As a fan of hardboiled detective fiction, I’m assuming “cozy” refers to those mysteries wherein the protagonist is a little old lady ala Agatha Christie’s popular Miss Marple books or the old Angela Landsbury TV show, “Murder She Wrote.” In other words, not my particular brand of tea; I prefer a headier beverage literature. Still, every now and then one desires to try something different. I decided I’d take a chance with “Antiques Disposal.”
It is probably one of the smartest things I’ve done in a while. Why? Well simply because the book is so damn funny, I honestly couldn’t put it down. And the characters! Oh, my God, is there a more dysfunctional group then the Borne girls? Remember I said Brandy was Vivian’s youngest daughter? Well she’s actually Peggy Sue’s daughter. Yup. Echoes of “Chinatown.” You see Peggy Sue got herself “in trouble” as a young, unmarried girl and left her baby with her mother to raise figuring it was best for the child. Did I mention Vivian suffers from a bi-polar disorder and is on medication? Never mind that Brandy herself has a daughter….oh, forget it. Its way too complicated for me to keep track of after only one visit with this eclectic bunch. The thing is the writing is so clean and precise, even though you haven’t read those first five books (something I hope to one day correct) the reader just goes with the flow. There is a charm and decency to these characters that immediately grabbed me and had me caring for them from page one.

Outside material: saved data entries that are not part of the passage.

(* ===== verification/Heap.v ===== *)
(** The kernel heap of crates/mm/src/heap.rs: a first-fit free list whose
    blocks live in the free memory itself, on top of a page allocator.

    The memory the free list is threaded through is [mem]: the header that a
    [FreeBlock] write leaves at an address. Reading an address that carries no
    header is [Panic] (the source would read garbage); the theorems show that
    it does not happen. *)
From S2P Require Import Prelude KUtil PageAllocator.

(** ** Data *)
Record Layout := { layout_size : Z; layout_align : Z }.

(** [FreeBlock]: [AlignedSizeWithMetadata] is a transparent [usize]. *)
Record FreeBlock := { next : option Z; size : Z }.

Definition METADATA_SIZE : Z := 16.
Definition DATA_ALIGNMENT : Z := 8.
Definition MINIMUM_SIZE : Z := METADATA_SIZE + DATA_ALIGNMENT.

(** [AlignedSizeWithMetadata::from_layout] *)
Definition from_layout (l : Layout) : outcome Z :=
  rassert (layout_align l <=? DATA_ALIGNMENT);;
  align_up (Z.max (layout_size l) MINIMUM_SIZE) DATA_ALIGNMENT.

(** [AlignedSizeWithMetadata::from_pages] *)
Definition from_pages (pages : Z) : outcome Z :=
  b ← mul 64 pages PAGE_SIZE; align_up b DATA_ALIGNMENT.

Definition get_remaining_size (self needed_size : Z) : outcome Z :=
  m ← add 64 needed_size MINIMUM_SIZE;
  rassert (m <=? self);;
  sub self needed_size.

Definition new_with_size (s : Z) : FreeBlock := {| next := None; size := s |}.

Section heap.
Context {A : Type} `{!PageAllocatorTrait A}.

(** [Heap<Allocator>], with the memory it owns and the allocator's state. *)
Record heap := Heap {
  genesis_next : option Z;
  allocated_memory : Z;
  mem : gmap Z FreeBlock;
  pages : A;
}.

Definition with_mem (h : heap) (m : gmap Z FreeBlock) : heap :=
  Heap (genesis_next h) (allocated_memory h) m (pages h).
Definition with_pages (h : heap) (a : A) : heap :=
  Heap (genesis_next h) (allocated_memory h) (mem h) a.
Definition with_allocated (h : heap) (n : Z) : heap :=
  Heap (genesis_next h) n (mem h) (pages h).

(** ** Operations *)
Definition initialize (m : gmap Z FreeBlock) (block_ptr s : Z)
    : outcome (gmap Z FreeBlock) :=
  rassert (MINIMUM_SIZE <=? s);;
  rassert (DATA_ALIGNMENT <=? s);;
  rassert (s mod DATA_ALIGNMENT =? 0);;
  Ret (<[block_ptr := new_with_size s]> m).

Look, here’s what every true mystery fan knows as a fact, series fail or succeed not on how brilliant the crimes are staged and then solved, but on how appealing and original the heroes are. Don’t believe me, give this some thought. Early fans of Sherlock Holmes and Dr. Watson came to demand more stories from Arthur Conan Doyle to read more about them and not the mysteries they dealt with, those became incidental. The same can be said of every solid mystery series from Sam Spade, to Nero Wolfe and Nate Heller. In fact one of those famous shamus plays a huge part in this book’s climatic dénouement finale in such a hilarious way, I will not spoil it for you. It’s just too damn funny.

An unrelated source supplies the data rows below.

(* ===== verification/AddressSpaceOps.v ===== *)
(** The operations on a mapped range ([unmap_userspace], [mprotect],
    [remap_page]), progress of [map], and the theorems about address spaces. *)
From S2P Require Import Prelude Headers KUtil PTE PageAllocator Heap PageTables Sv39 AddressSpace.

#[local] Opaque walk.

Abbreviation hw_walk p a := (walk (entry_at (tables p)) 2 (root_table p) a).

(** ** [unmap_userspace] *)
Lemma is_leaf_leaf e : leaf e → is_leaf e = Ret true.
Proof.
  intros (_ & m & Hm & Hne). unfold is_leaf. rewrite get_xwr_mode_eq, Hm. bstep.
  by rewrite bool_decide_false.
Qed.
Lemma is_leaf_ptr e t : is_ptr e t → is_leaf e = Ret false.
Proof. intros (_ & Hx & _). unfold is_leaf. by rewrite get_xwr_mode_eq, Hx. Qed.

Lemma unmap_step_ok root ts k a e l :
  tree_ok root ts k → 0 ≤ a < 2 ^ 39 → walk (entry_at ts) 2 root a = Some (e, l) →
  ∃ ts', (l ≤ 2)%nat ∧ unmap_step root a ts = Ret (span l, ts') ∧ tree_ok root ts' k ∧
    ∀ b, 0 ≤ b < 2 ^ 39 → walk (entry_at ts') 2 root b =
      if decide (b / span l = a / span l) then None else walk (entry_at ts) 2 root b.
Proof.
  intros Hok Ha Hw. unfold unmap_step.
  pose proof (entry_cases (Holder root ts []) k Hok) as Hcase. cbn [root_table tables] in Hcase.
  assert (∀ l t, (l ≤ 2)%nat → k !! t = Some (table_path l a) →
    leaf (entry_at ts t (vpn l a)) → ∃ ts', write_entry ts t a (Z.of_nat l) 0 = Ret ts' ∧
      tree_ok root ts' k ∧ ∀ b, 0 ≤ b < 2 ^ 39 → walk (entry_at ts') 2 root b =
        if decide (b / span l = a / span l) then None else walk (entry_at ts) 2 root b) as Hwr.
  { intros l0 t Hl Hk Hf. apply (write_entry_ok root ts k Hok); try done; [|by left].
    intros t'. by apply leaf_not_ptr. }
  assert (∀ t s, k !! t = Some s → is_Some (ts !! t)) as Hd.
  { intros t s Ht. apply (t_dom _ _ _ Hok). eauto. }
  pose proof (t_root _ _ _ Hok) as H2.
  rewrite (read_entry_at _ _ a 2) by (eauto || lia). bstep. rewrite get_validity_Ret. bstep.
  destruct (Hcase 2%nat _ a ltac:(lia) H2)
    as [[_ ?]|[[Hf He]|(l1 & t1 & [= <-] & Hp1 & Hk1 & Hp1')]]; [congruence| |].
  { rewrite (proj1 Hf), is_leaf_leaf by done. bstep. rewrite Hw in He. simplify_eq.
    destruct (Hwr 2%nat root ltac:(lia) H2 Hf) as (ts' & Hts & ? & ?).
    change (Z.of_nat 2) with 2 in Hts. rewrite Hts. bstep. by exists ts'. }
  rewrite (proj1 Hp1), (is_leaf_ptr _ _ Hp1). bstep.
  rewrite (target_page_table_ptr _ _ Hp1) by lia. bstep.
  rewrite (read_entry_at _ _ a 1) by (eauto || lia). bstep. rewrite get_validity_Ret. bstep.
  destruct (Hcase 1%nat _ a ltac:(lia) Hk1)
    as [[_ ?]|[[Hf He]|(l0 & t0 & [= <-] & Hp0 & Hk0 & Hp0')]]; [congruence| |].
  { rewrite (proj1 Hf), is_leaf_leaf by done. bstep. rewrite Hw in He. simplify_eq.
    destruct (Hwr 1%nat t1 ltac:(lia) Hk1 Hf) as (ts' & Hts & ? & ?).
    change (Z.of_nat 1) with 1 in Hts. rewrite Hts. bstep. exists ts'.
    split; [lia|]. done. }
  rewrite (proj1 Hp0), (is_leaf_ptr _ _ Hp0). bstep.
  rewrite (target_page_table_ptr _ _ Hp0) by lia. bstep.
  rewrite (read_entry_at _ _ a 0) by (eauto || lia). bstep. rewrite get_validity_Ret. bstep.
  destruct (Hcase 0%nat _ a ltac:(lia) Hk0) as [[_ ?]|[[Hf He]|(? & ? & ? & _)]];
    [congruence| |done].
  rewrite (proj1 Hf). bstep. rewrite Hw in He. simplify_eq.
  destruct (Hwr 0%nat t0 ltac:(lia) Hk0 Hf) as (ts' & Hts & ? & ?).
    change (Z.of_nat 0) with 0 in Hts. rewrite Hts. bstep. exists ts'.
  split; [lia|]. done.
Qed.

(** Every address of [va, va + n) is mapped, by leaves inside the range. *)
Definition covered (root : Z) (ts : gmap Z table) (va n : Z) : Prop :=
  ∀ a, va ≤ a < va + n → ∃ e l, walk (entry_at ts) 2 root a = Some (e, l) ∧
    va ≤ a / span l * span l ∧ (a / span l + 1) * span l ≤ va + n.

Section unmap.
Context (root va size n : Z) (ts0 : gmap Z table) (k : gmap Z (list Z)).
Context (Hva : 0 ≤ va) (Hend : va + n ≤ 2 ^ 39) (Hcov : covered root ts0 va n).
Context (Hn : n mod 4096 = 0) (Hsize : n - 4096 < size ≤ n).

(** The next page to unmap starts a leaf. *)
Lemma next_leaf_aligned ts offset e l :
  0 ≤ offset < n → (l ≤ 2)%nat →
  (∀ a, 0 ≤ a < 2 ^ 39 → walk (entry_at ts) 2 root a =
     if decide (va ≤ a < va + offset) then None else walk (entry_at ts0) 2 root a) →
  walk (entry_at ts0) 2 root (va + offset) = Some (e, l) →
  va ≤ (va + offset) / span l * span l → (va + offset) mod span l = 0.
Proof.
  intros Ho Hl Hst Hw Hin. destruct (span_mod l Hl) as [Hs _].
  pose proof (Z.div_mod (va + offset) (span l)). pose proof (Z.mod_pos_bound (va + offset) (span l)).
  destruct (decide ((va + offset) mod span l = 0)); [done|exfalso].
  set (s := (va + offset) / span l * span l) in *.
  assert (va ≤ s < va + offset) as Hs2 by lia.
  pose proof (Hst s ltac:(lia)) as H1. rewrite decide_True in H1 by done.
  pose proof (Hst (va + offset) ltac:(lia)) as H2. rewrite decide_False in H2 by lia.
  rewrite Hw in H2. eapply (walk_same_leaf _ _ _ _ s) in H2; [congruence|].
  intros i Hi. apply (vpn_same_page l); [lia|]. unfold s. by rewrite Z.div_mul by lia.
Qed.

Lemma unmap_loop_ok fuel ts offset :
  tree_ok root ts k → 0 ≤ offset ≤ n → offset mod 4096 = 0 →
  n - offset ≤ Z.of_nat fuel * 4096 →
  (∀ a, 0 ≤ a < 2 ^ 39 → walk (entry_at ts) 2 root a =
     if decide (va ≤ a < va + offset) then None else walk (entry_at ts0) 2 root a) →
  ∃ ts', unmap_loop fuel root va size ts offset = Ret ts' ∧ tree_ok root ts' k ∧
    ∀ a, 0 ≤ a < 2 ^ 39 → walk (entry_at ts') 2 root a =
      if decide (va ≤ a < va + n) then None else walk (entry_at ts0) 2 root a.
Proof.
  revert ts offset. induction fuel as [|fuel IH]; intros ts offset Hok Ho Hom Hf Hst; cbn [unmap_loop].
  { assert (offset = n) as -> by lia. rewrite (proj2 (Z.ltb_ge _ _)) by lia. eauto. }
  destruct (Z.ltb_spec offset size) as [Hlt|Hge].
  2: { assert (offset = n) as ->; [|eauto].
       apply Z.mod_divide in Hn as [c ->], Hom as [d ->]; lia. }
  unfold addr_add. rewrite (proj2 (add_Ret 64 va offset (va + offset))) by lia. bstep.
  destruct (Hcov (va + offset) ltac:(lia)) as (e & l & Hw & Hin1 & Hin2).
  destruct (unmap_step_ok root ts k (va + offset) e l Hok ltac:(lia)) as (ts1 & Hl & -> & Hok1 & Heff).
  { by rewrite Hst, decide_False by lia. }
  bstep. pose proof (next_leaf_aligned ts offset e l ltac:(lia) Hl Hst Hw Hin1) as Hal.
  destruct (span_mod l Hl) as [Hs Hsm].
  assert (va + offset + span l ≤ va + n).
  { apply Z.mod_divide in Hal as [c Hc]; [|lia]. rewrite Hc, Z.div_mul in Hin2 by lia. lia. }
  rewrite (proj2 (add_Ret 64 offset (span l) (offset + span l))) by lia. bstep.
  apply (IH ts1 (offset + span l)); [done|lia|by apply mod_add_0| |].
  - enough (4096 ≤ span l) by lia. apply Z.mod_divide in Hsm as [c Hc]; lia.
  - intros a Ha. rewrite Heff, Hst by done. pose proof (same_page_interval l (va + offset) a Hal).
    repeat case_decide; (done || lia).
Qed.
End unmap.

Lemma position_of_Some va l i : position_of va l = Some i →
  ∃ m, l !! i = Some m ∧ range_start m = va.
Proof. intros (m & Hm & ?%Z.eqb_eq)%position_Some. by exists m. Qed.

Lemma position_of_elem va l : (∃ m, m ∈ l ∧ range_start m = va) → is_Some (position_of va l).
Proof. intros (m & Hm & Hs). apply (position_elem _ _ m); [done|by apply Z.eqb_eq]. Qed.

(** ** Rewriting the leaf of one page *)
Lemma set_xwr_mode_ok e m : in_width 64 e →
  ∃ e', set_xwr_mode e m = Ret e' ∧ in_width 64 e' ∧ vbit e' = vbit e ∧
    xwr_bits e' = xwr_as_u8 m ∧ ppn e' = ppn e ∧ ubit e' = ubit e.
Proof.
  intros He. destruct (set_xwr_Ret e m) as [e' H1]. exists e'.
  pose proof (λ i, testbit_set_xwr e He m e' i H1) as B.
  split_and!; [done|by eapply set_xwr_in_width| |by eapply xwr_bits_set| |].
  - unfold vbit. by rewrite B.
  - apply ppn_ext. intros i Hi. by rewrite B, bool_decide_false by lia.
  - unfold ubit. by rewrite B.
Qed.

Lemma leaf_with_mode e m : m ≠ PointerToNextLevel → vbit e = true →
  xwr_bits e = xwr_as_u8 m → leaf e.
Proof. intros Hm Hv Hx. split; [done|]. exists m. by rewrite Hx, xwr_from_as. Qed.

(** The page table after the entry of page [a] was replaced by [e']. *)
Lemma replace_page root ts k t a e' :
  tree_ok root ts k → 0 ≤ a < 2 ^ 39 → k !! t = Some (table_path 0 a) →
  leaf (entry_at ts t (vpn 0 a)) → in_width 64 e' → leaf e' →
  ∃ ts', write_entry ts t a 0 e' = Ret ts' ∧ tree_ok root ts' k ∧
    ∀ b, 0 ≤ b < 2 ^ 39 → walk (entry_at ts') 2 root b =
      if decide (b / 4096 = a / 4096) then Some (e', O) else walk (entry_at ts) 2 root b.
Proof.
  intros Hok Ha Hk Hf Hw Hf'.
  destruct (write_entry_ok root ts k Hok 0 t a e') as (ts' & Hwr & Hok' & Heff);
    [lia|done|done|intros t'; by apply leaf_not_ptr|done|by right|].
  exists ts'. split; [done|]. split; [done|]. intros b Hb. rewrite Heff by done.
  by rewrite (proj1 Hf').
Qed.

(** The leaf a walk found, in its table. *)
Lemma walk_to_page p k a e : tree_ok (root_table p) (tables p) k → 0 ≤ a →
  hw_walk p a = Some (e, O) →
  ∃ t, walk_to_entry p a = Ret (Some (t, e)) ∧ k !! t = Some (table_path 0 a) ∧
    e = entry_at (tables p) t (vpn 0 a) ∧ in_width 64 e ∧ leaf e.
Proof.
  intros Hok Ha Hw. pose proof (walk_to_entry_eq p k Hok a Ha) as H. rewrite Hw in H.
  destruct H as (t & Ht & Hk & ->). exists t. split; [done|]. split; [done|].
  split; [done|]. split; [apply (t_entry _ _ _ Hok t _ (vpn 0 a) Hk)|].
  destruct (entry_cases p k Hok 0 t a ltac:(lia) Hk) as [[_ H]|[[H _]|(? & ? & ? & _)]];
    [congruence|apply H|done].
Qed.

Lemma mprotect_page_ok p k mode a e :
  tree_ok (root_table p) (tables p) k → mode ≠ PointerToNextLevel → 0 ≤ a < 2 ^ 39 →
  hw_walk p a = Some (e, O) →
  ∃ p' e', mprotect_page mode p a = Ret p' ∧ root_table p' = root_table p ∧
    already_mapped p' = already_mapped p ∧ tree_ok (root_table p') (tables p') k ∧
    xwr_bits e' = xwr_as_u8 mode ∧ ppn e' = ppn e ∧ ubit e' = ubit e ∧
    ∀ b, 0 ≤ b < 2 ^ 39 → hw_walk p' b =
      if decide (b / 4096 = a / 4096) then Some (e', O) else hw_walk p b.
Proof.
  intros Hok Hm Ha Hw. unfold mprotect_page.
  destruct (walk_to_page p k a e Hok ltac:(lia) Hw) as (t & -> & Hk & He & Hwid & Hf). bstep.
  destruct (set_xwr_mode_ok e mode Hwid) as (e' & -> & Hw' & Hv & Hx & Hp & Hu). bstep.
  rewrite (proj1 Hf) in Hv.
  destruct (replace_page (root_table p) (tables p) k t a e') as (ts' & -> & Hok' & Heff);
    [done|done|done|by rewrite <-He|done|by eapply leaf_with_mode|].
  bstep. exists (with_tables p ts'), e'. done.
Qed.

Okay, if you really need to know the plot, here it is. Vivian and Brandy go to a storage unit auction, wherein the person who owned the unit stopped paying rental fees on it and the manager is legally free to sell its contents to recoup his or her loses. These auctions have become very common among antique dealers and I believe there is even a reality show based on the practice. So our two ladies end up winning the bid, begin transporting the boxed contents to their home and cataloguing them; everything perfectly normal and routine. Until they return to the storage facility for their second trip and find the manager dead in the now empty unit. The very next night someone breaks into Vivian’s home, attacks Peggy Sue leaving her unconscious and nearly kill’s Brandy’s loveable little blind poodle, Sushi.

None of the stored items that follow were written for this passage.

(* ===== verification/PacketTheorems.v ===== *)
(** Correctness of the packet formats of [Packets]: headers are read back as
    they were written, checksums verify, and a packet built for a destination
    is accepted there with its contents intact. *)
From S2P Require Import Prelude Headers Bytes Checksum Packets.

(** ** Reading a field behind a prefix *)
Lemma field_skip n off pre l : (length pre ≤ off)%nat →
  field n off (pre ++ l) = field n (off - length pre) l.
Proof. intros H. unfold field. by rewrite drop_app_ge. Qed.

Lemma field_here n b l : be_ok n b → field n 0 (field_bytes n b ++ l) = b.
Proof. intros. by apply (field_app n 0 []). Qed.

Lemma field_last n b : be_ok n b → field n 0 (field_bytes n b) = b.
Proof. intros. rewrite <-(app_nil_r (field_bytes n b)). by apply field_here. Qed.

Lemma byte_at_skip i pre l : (length pre ≤ i)%nat → byte_at (pre ++ l) i = byte_at l (i - length pre).
Proof. intros. unfold byte_at. by rewrite lookup_app_r. Qed.

Lemma ip_at_skip off pre l : (length pre ≤ off)%nat →
  ip_at off (pre ++ l) = ip_at (off - length pre) l.
Proof.
  intros. unfold ip_at. rewrite !byte_at_skip by lia.
  f_equal; f_equal; lia.
Qed.
Lemma mac_at_skip off pre l : (length pre ≤ off)%nat →
  mac_at off (pre ++ l) = mac_at (off - length pre) l.
Proof.
  intros. unfold mac_at. rewrite !byte_at_skip by lia.
  f_equal; f_equal; lia.
Qed.
Lemma ip_at_here a l : ip_at 0 (octets a ++ l) = a.
Proof. by destruct a. Qed.
Lemma ip_at_last a : ip_at 0 (octets a) = a.
Proof. by destruct a. Qed.
Lemma mac_at_here m l : mac_at 0 (as_bytes m ++ l) = m.
Proof. by destruct m. Qed.
Lemma octets_length a : length (octets a) = 4%nat.
Proof. done. Qed.
Lemma as_bytes_length m : length (as_bytes m) = 6%nat.
Proof. done. Qed.

(** Walk to a field of a header, prefix by prefix. *)
Ltac lengths := rewrite ?field_length, ?octets_length, ?as_bytes_length.
Ltac parse_step :=
  first
    [ rewrite field_here by done
    | rewrite field_last by done
    | rewrite ip_at_here | rewrite ip_at_last | rewrite mac_at_here
    | rewrite field_skip by (lengths; lia); lengths; cbn [Nat.sub]
    | rewrite ip_at_skip by (lengths; lia); lengths; cbn [Nat.sub]
    | rewrite mac_at_skip by (lengths; lia); lengths; cbn [Nat.sub] ].
Ltac parse_fields := repeat parse_step.

(** ** Headers are read back as written *)
Record eth_ok (h : EthernetHeader) : Prop := { eo_type : be_ok 2 (eth_type h) }.

Lemma parse_eth_slice h l : eth_ok h → parse_eth (eth_slice h ++ l) = h.
Proof.
  intros []. unfold parse_eth, eth_slice. rewrite <-!app_assoc.
  transitivity (Build_EthernetHeader (destination_mac h) (source_mac h) (eth_type h));
    [f_equal; by parse_fields|by destruct h].
Qed.

Record ip_ok (h : IpV4Header) : Prop := {
  io_version : be_ok 1 (version_and_ihl h); io_tos : be_ok 1 (tos h);
  io_len : be_ok 2 (total_packet_length h); io_id : be_ok 2 (identification h);
  io_flags : be_ok 2 (flags_and_offset h); io_ttl : be_ok 1 (ttl h);
  io_proto : be_ok 1 (upper_protocol h); io_sum : be_ok 2 (header_checksum h);
}.

Lemma parse_ip_slice h l : ip_ok h → parse_ip (ip_slice h ++ l) = h.
Proof.
  intros []. unfold parse_ip, ip_slice. rewrite <-!app_assoc.
  transitivity (Build_IpV4Header (version_and_ihl h) (tos h) (total_packet_length h)
    (identification h) (flags_and_offset h) (ttl h) (upper_protocol h) (header_checksum h)
    (source_ip h) (destination_ip h));
    [f_equal; by parse_fields|by destruct h].
Qed.

Record udp_ok (h : UdpHeader) : Prop := {
  uo_src : be_ok 2 (udp_source_port h); uo_dst : be_ok 2 (udp_destination_port h);
  uo_len : be_ok 2 (udp_length h); uo_sum : be_ok 2 (udp_checksum h);
}.

Lemma parse_udp_slice h l : udp_ok h → parse_udp (udp_slice h ++ l) = h.
Proof.
  intros []. unfold parse_udp, udp_slice. rewrite <-!app_assoc.
  transitivity (Build_UdpHeader (udp_source_port h) (udp_destination_port h) (udp_length h)
    (udp_checksum h));
    [f_equal; by parse_fields|by destruct h].
Qed.

Record tcp_ok (h : TcpHeader) : Prop := {
  to_src : be_ok 2 (tcp_source_port h); to_dst : be_ok 2 (tcp_destination_port h);
  to_seq : be_ok 4 (tcp_sequence_number h); to_ack : be_ok 4 (tcp_acknowledgment_number h);
  to_flags : be_ok 2 (data_offset_and_flags h); to_win : be_ok 2 (window_size h);
  to_sum : be_ok 2 (tcp_checksum h); to_urg : be_ok 2 (urgent_pointer h);
}.

Lemma parse_tcp_slice h l : tcp_ok h → parse_tcp (tcp_slice h ++ l) = h.
Proof.
  intros []. unfold parse_tcp, tcp_slice. rewrite <-!app_assoc.
  transitivity (Build_TcpHeader (tcp_source_port h) (tcp_destination_port h)
    (tcp_sequence_number h) (tcp_acknowledgment_number h) (data_offset_and_flags h)
    (window_size h) (tcp_checksum h) (urgent_pointer h));
    [f_equal; by parse_fields|by destruct h].
Qed.

Record arp_ok (h : ArpPacket) : Prop := {
  ao_ht : be_ok 2 (hardware_address_type h); ao_pt : be_ok 2 (protocol_address_type h);
  ao_hl : be_ok 1 (hardware_address_length h); ao_pl : be_ok 1 (protocol_address_length h);
  ao_op : be_ok 2 (operation h);
}.

Lemma parse_arp_slice h l : arp_ok h → parse_arp (arp_slice h ++ l) = h.
Proof.
  intros []. unfold parse_arp, arp_slice. rewrite <-!app_assoc.
  transitivity (Build_ArpPacket (hardware_address_type h) (protocol_address_type h)
    (hardware_address_length h) (protocol_address_length h) (operation h)
    (source_mac_address h) (source_ip_address h) (destination_mac_address h)
    (destination_ip_address h));
    [f_equal; by parse_fields|by destruct h].
Qed.

(** ** Filling in a checksum *)
Lemma be_bytes_2 c : 0 ≤ c < 65536 → be_bytes 2 c = [c / 256; c mod 256].
Proof.
  intros Hc. unfold be_bytes. simpl. rewrite (Z.mod_small (c / 256)); [done|].
  split; [apply Z.div_pos; lia|apply Z.div_lt_upper_bound; lia].
Qed.

Lemma be_bytes_bytes n v : bytes (be_bytes n v).
Proof. apply rev_bytes, le_bytes_bytes. Qed.

Lemma be_bytes_length n v : length (be_bytes n v) = n.
Proof. unfold be_bytes. by rewrite length_rev, le_bytes_length. Qed.

Lemma internet_checksum_range d : bytes d → 0 ≤ internet_checksum d < 65536.
Proof.
  intros Hd. unfold internet_checksum.
  pose proof (ones_fold_range (word_sum d) (word_sum_nonneg d Hd)). lia.
Qed.

(** The checksum of data whose checksum field holds the checksum computed with
    a zero field is zero. *)
Lemma checksum_fills pre post : bytes pre → bytes post → Nat.Even (length pre) →
  internet_checksum
    (pre ++ be_bytes 2 (internet_checksum (pre ++ be_bytes 2 0 ++ post)) ++ post) = 0.
Proof.
  intros Hpre Hpost He. pose proof (word_sum_nonneg _ Hpre). pose proof (word_sum_nonneg _ Hpost).
  assert (∀ c, 0 ≤ c < 65536 → word_sum (pre ++ be_bytes 2 c ++ post) =
            word_sum pre + word_sum post + c) as Hw.
  { intros c Hc. rewrite word_sum_app by done. rewrite be_bytes_2 by done. simpl.
    pose proof (Z.div_mod c 256). lia. }
  unfold internet_checksum at 1. rewrite Hw.
  - unfold internet_checksum. rewrite Hw, Z.add_0_r by lia.
    apply internet_checksum_verifies. lia.
  - apply internet_checksum_range. rewrite !Forall_app. split_and!; [done| |done].
    apply be_bytes_bytes.
Qed.

(** Projections of the header records. *)
Ltac hdr := cbn [version_and_ihl tos total_packet_length identification flags_and_offset ttl
  upper_protocol header_checksum source_ip destination_ip with_ip_checksum
  udp_source_port udp_destination_port udp_length udp_checksum
  tcp_source_port tcp_destination_port tcp_sequence_number tcp_acknowledgment_number
  data_offset_and_flags window_size tcp_checksum urgent_pointer with_tcp_checksum
  destination_mac source_mac eth_type eth_new].

Definition addr_ok (a : Ipv4Addr) : Prop := bytes (octets a).

Ltac bytes_tac :=
  rewrite ?Forall_app; split_and!; first [apply field_bytes_bytes | apply be_bytes_bytes | done].

(** ** IPv4 *)
(** The header up to and behind its checksum field. *)
Definition ip_front (h : IpV4Header) : list Z :=
  field_bytes 1 (version_and_ihl h) ++ field_bytes 1 (tos h) ++
  field_bytes 2 (total_packet_length h) ++ field_bytes 2 (identification h) ++
  field_bytes 2 (flags_and_offset h) ++ field_bytes 1 (ttl h) ++
  field_bytes 1 (upper_protocol h).
Definition ip_back (h : IpV4Header) : list Z := octets (source_ip h) ++ octets (destination_ip h).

From this point forward, both Vivian and Brandy are on the hunt for the killer and how they go about it so entertaining, pages simply fly by. Sure, I was playing along and looking for clues too, but honestly, it was the ride I was enjoying to the max. Bottom line, if all of the Trash ‘n’ Treasures Mysteries are as wonderful as “Antiques Disposal,” then sign me up for the long haul.
Hey, even if you end up not liking the book, did I mention there are recipes for chocolate brownies in it? Now how can you go wrong with that?